***** RECORDS PROVIDED

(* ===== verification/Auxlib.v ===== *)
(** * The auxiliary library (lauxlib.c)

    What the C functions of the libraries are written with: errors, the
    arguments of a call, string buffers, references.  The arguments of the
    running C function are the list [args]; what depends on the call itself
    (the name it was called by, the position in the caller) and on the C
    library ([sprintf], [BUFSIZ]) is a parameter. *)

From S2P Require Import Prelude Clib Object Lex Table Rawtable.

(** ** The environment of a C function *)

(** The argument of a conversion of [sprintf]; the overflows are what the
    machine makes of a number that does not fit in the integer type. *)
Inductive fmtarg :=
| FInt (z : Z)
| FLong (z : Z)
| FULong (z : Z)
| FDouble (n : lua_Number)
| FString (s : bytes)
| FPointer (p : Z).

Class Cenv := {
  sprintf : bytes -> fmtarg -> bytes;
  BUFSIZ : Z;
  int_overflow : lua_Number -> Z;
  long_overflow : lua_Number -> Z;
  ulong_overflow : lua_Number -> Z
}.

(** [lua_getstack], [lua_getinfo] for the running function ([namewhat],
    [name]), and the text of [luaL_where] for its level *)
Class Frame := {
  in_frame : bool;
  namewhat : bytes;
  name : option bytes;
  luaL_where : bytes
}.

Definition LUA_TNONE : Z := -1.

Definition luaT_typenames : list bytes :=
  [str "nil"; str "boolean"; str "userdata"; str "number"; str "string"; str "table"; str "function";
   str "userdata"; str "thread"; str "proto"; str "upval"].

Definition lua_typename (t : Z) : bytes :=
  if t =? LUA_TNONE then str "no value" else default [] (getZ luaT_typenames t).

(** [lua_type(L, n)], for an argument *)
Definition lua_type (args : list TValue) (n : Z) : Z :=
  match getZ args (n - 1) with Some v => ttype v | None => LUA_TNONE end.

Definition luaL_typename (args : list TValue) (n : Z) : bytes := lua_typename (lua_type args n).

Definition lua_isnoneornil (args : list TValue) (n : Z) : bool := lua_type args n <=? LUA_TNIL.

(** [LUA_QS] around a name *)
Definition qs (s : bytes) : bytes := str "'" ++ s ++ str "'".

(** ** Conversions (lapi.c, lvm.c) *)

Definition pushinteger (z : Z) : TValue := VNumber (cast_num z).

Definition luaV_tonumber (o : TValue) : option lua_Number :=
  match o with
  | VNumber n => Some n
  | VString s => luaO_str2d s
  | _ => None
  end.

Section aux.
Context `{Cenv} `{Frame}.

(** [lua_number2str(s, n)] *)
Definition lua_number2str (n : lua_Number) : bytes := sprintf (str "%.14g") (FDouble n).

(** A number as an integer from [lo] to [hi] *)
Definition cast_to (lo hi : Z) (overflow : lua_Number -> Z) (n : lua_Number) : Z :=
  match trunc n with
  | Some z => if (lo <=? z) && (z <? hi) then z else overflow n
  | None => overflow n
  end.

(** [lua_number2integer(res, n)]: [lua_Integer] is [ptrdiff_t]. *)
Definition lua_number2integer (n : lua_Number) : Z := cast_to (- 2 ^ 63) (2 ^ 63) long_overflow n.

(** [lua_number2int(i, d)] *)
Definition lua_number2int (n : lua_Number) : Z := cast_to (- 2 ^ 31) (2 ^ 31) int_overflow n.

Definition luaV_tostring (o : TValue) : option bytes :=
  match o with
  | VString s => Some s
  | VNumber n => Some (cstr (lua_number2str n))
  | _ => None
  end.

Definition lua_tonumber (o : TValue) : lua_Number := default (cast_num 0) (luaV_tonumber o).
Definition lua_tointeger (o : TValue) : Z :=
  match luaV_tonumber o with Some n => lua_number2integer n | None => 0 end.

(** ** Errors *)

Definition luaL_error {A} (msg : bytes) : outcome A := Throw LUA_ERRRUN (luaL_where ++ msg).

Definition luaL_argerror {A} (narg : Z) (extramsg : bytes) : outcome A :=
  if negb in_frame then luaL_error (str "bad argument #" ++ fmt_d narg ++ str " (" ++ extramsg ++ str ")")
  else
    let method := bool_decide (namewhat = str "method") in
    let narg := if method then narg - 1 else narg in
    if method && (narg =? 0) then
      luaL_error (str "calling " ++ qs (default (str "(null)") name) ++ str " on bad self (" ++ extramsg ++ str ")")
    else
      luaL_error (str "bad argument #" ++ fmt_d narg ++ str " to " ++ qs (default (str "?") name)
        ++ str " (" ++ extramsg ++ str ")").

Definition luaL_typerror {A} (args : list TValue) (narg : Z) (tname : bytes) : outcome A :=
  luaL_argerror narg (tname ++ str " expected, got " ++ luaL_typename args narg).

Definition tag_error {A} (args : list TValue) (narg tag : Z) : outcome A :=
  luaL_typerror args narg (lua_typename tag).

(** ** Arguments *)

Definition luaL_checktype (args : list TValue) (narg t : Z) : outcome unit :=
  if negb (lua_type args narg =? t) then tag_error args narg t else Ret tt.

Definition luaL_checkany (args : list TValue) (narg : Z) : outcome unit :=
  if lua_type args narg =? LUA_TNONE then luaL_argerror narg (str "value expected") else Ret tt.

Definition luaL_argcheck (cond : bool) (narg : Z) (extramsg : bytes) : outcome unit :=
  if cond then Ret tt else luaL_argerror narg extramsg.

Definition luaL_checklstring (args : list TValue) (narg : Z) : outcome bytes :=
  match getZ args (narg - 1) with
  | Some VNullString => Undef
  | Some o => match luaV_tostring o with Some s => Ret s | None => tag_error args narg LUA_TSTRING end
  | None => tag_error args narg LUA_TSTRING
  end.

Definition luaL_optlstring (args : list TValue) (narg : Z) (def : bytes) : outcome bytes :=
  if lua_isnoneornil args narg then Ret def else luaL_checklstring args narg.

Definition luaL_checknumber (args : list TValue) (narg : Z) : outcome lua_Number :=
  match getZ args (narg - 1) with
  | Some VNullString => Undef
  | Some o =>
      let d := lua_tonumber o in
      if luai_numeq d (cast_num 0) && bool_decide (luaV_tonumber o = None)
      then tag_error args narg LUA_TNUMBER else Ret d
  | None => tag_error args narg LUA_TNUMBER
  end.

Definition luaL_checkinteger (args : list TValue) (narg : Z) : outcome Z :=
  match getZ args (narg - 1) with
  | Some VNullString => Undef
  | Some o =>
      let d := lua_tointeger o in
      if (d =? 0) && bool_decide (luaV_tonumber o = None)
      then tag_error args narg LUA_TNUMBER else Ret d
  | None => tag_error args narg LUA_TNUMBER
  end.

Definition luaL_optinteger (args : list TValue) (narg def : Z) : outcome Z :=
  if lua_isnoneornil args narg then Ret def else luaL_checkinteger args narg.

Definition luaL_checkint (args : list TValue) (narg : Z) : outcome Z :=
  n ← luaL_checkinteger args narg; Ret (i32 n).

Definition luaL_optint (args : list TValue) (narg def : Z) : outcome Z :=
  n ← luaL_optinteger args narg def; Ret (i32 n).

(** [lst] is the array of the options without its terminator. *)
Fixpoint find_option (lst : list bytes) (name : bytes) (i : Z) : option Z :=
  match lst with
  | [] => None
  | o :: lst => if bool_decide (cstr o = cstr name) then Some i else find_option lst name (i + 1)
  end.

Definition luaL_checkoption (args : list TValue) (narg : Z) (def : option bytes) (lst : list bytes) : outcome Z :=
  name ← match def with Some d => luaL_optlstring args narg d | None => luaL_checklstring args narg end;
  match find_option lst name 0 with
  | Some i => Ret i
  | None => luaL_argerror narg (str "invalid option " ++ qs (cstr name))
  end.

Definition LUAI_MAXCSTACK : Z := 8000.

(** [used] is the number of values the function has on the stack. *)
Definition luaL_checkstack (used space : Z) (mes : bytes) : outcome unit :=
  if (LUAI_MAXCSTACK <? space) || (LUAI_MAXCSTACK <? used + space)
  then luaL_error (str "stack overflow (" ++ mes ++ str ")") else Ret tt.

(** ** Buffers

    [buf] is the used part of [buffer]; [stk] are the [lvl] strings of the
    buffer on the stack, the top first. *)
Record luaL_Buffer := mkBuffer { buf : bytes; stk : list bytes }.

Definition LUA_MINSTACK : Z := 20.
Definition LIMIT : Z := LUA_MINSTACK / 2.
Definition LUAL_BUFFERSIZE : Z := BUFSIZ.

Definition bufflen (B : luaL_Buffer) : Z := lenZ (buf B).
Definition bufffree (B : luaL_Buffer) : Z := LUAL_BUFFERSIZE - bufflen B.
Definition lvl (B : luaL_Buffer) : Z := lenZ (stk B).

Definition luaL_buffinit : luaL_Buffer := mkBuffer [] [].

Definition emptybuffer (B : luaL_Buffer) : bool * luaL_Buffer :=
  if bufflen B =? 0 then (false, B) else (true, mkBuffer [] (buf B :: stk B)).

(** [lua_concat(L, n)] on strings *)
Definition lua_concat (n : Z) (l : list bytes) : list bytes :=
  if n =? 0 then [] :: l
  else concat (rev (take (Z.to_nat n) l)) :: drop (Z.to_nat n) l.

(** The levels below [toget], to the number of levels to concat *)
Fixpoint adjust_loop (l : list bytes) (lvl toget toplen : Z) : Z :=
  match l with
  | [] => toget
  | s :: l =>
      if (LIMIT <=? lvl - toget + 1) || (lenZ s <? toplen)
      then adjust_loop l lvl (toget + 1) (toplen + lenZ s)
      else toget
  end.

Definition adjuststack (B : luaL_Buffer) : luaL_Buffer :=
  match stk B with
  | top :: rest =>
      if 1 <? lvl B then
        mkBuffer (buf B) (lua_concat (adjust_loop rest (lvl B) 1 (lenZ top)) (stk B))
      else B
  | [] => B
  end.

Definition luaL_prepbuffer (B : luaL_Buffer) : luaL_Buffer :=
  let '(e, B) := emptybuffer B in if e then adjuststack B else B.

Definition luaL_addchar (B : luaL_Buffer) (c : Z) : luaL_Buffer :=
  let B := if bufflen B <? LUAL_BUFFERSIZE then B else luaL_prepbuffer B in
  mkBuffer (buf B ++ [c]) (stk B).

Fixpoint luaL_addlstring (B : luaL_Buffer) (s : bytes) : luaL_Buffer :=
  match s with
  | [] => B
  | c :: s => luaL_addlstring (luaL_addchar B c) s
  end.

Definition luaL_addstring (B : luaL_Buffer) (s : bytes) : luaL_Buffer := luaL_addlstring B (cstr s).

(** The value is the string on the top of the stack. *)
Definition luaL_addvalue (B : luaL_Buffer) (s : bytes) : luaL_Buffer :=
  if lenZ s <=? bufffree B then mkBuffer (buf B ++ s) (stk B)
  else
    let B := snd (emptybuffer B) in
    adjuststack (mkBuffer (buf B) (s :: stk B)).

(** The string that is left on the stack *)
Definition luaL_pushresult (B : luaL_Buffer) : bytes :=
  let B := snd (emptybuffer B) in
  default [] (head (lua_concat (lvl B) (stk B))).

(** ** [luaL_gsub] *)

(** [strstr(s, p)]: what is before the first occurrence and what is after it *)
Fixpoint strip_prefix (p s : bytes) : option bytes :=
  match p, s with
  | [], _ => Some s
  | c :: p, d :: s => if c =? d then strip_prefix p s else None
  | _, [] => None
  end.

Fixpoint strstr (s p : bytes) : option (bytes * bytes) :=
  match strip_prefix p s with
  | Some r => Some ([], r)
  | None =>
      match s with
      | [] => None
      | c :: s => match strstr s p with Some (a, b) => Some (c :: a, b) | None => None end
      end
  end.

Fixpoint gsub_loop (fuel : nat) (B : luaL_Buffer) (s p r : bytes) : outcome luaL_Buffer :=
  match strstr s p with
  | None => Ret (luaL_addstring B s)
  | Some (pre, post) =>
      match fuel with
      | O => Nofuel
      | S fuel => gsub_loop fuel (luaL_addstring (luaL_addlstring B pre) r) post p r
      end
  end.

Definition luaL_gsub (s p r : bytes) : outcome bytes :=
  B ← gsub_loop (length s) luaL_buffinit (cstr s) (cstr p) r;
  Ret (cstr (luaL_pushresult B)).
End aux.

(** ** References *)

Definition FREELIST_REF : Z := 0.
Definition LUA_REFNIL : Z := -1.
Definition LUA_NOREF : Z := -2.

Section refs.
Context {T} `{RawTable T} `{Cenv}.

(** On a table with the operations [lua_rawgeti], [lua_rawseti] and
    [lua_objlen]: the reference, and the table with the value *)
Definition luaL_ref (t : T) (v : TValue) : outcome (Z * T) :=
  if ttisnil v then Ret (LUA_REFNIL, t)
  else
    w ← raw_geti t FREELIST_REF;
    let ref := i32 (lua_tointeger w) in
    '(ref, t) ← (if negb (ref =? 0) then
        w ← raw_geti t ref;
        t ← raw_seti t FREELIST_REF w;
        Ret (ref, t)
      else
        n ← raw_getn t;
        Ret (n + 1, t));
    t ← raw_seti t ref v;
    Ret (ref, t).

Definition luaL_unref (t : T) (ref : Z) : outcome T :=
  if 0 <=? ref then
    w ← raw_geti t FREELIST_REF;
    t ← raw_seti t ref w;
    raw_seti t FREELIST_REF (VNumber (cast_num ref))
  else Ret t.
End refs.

**********

### TASK PROMPT
Your task is to retype the entries verbatim, starting with the line that holds "(** [lua_getstack], [lua_getinfo]" and stopping after the line that holds "(** ** Conversions (lapi.c, lvm.c) *)".

### RESULT
(** [lua_getstack], [lua_getinfo] for the running function ([namewhat],
    [name]), and the text of [luaL_where] for its level *)
Class Frame := {
  in_frame : bool;
  namewhat : bytes;
  name : option bytes;
  luaL_where : bytes
}.

Definition LUA_TNONE : Z := -1.

Definition luaT_typenames : list bytes :=
  [str "nil"; str "boolean"; str "userdata"; str "number"; str "string"; str "table"; str "function";
   str "userdata"; str "thread"; str "proto"; str "upval"].

Definition lua_typename (t : Z) : bytes :=
  if t =? LUA_TNONE then str "no value" else default [] (getZ luaT_typenames t).

(** [lua_type(L, n)], for an argument *)
Definition lua_type (args : list TValue) (n : Z) : Z :=
  match getZ args (n - 1) with Some v => ttype v | None => LUA_TNONE end.

Definition luaL_typename (args : list TValue) (n : Z) : bytes := lua_typename (lua_type args n).

Definition lua_isnoneornil (args : list TValue) (n : Z) : bool := lua_type args n <=? LUA_TNIL.

(** [LUA_QS] around a name *)
Definition qs (s : bytes) : bytes := str "'" ++ s ++ str "'".

(** ** Conversions (lapi.c, lvm.c) *)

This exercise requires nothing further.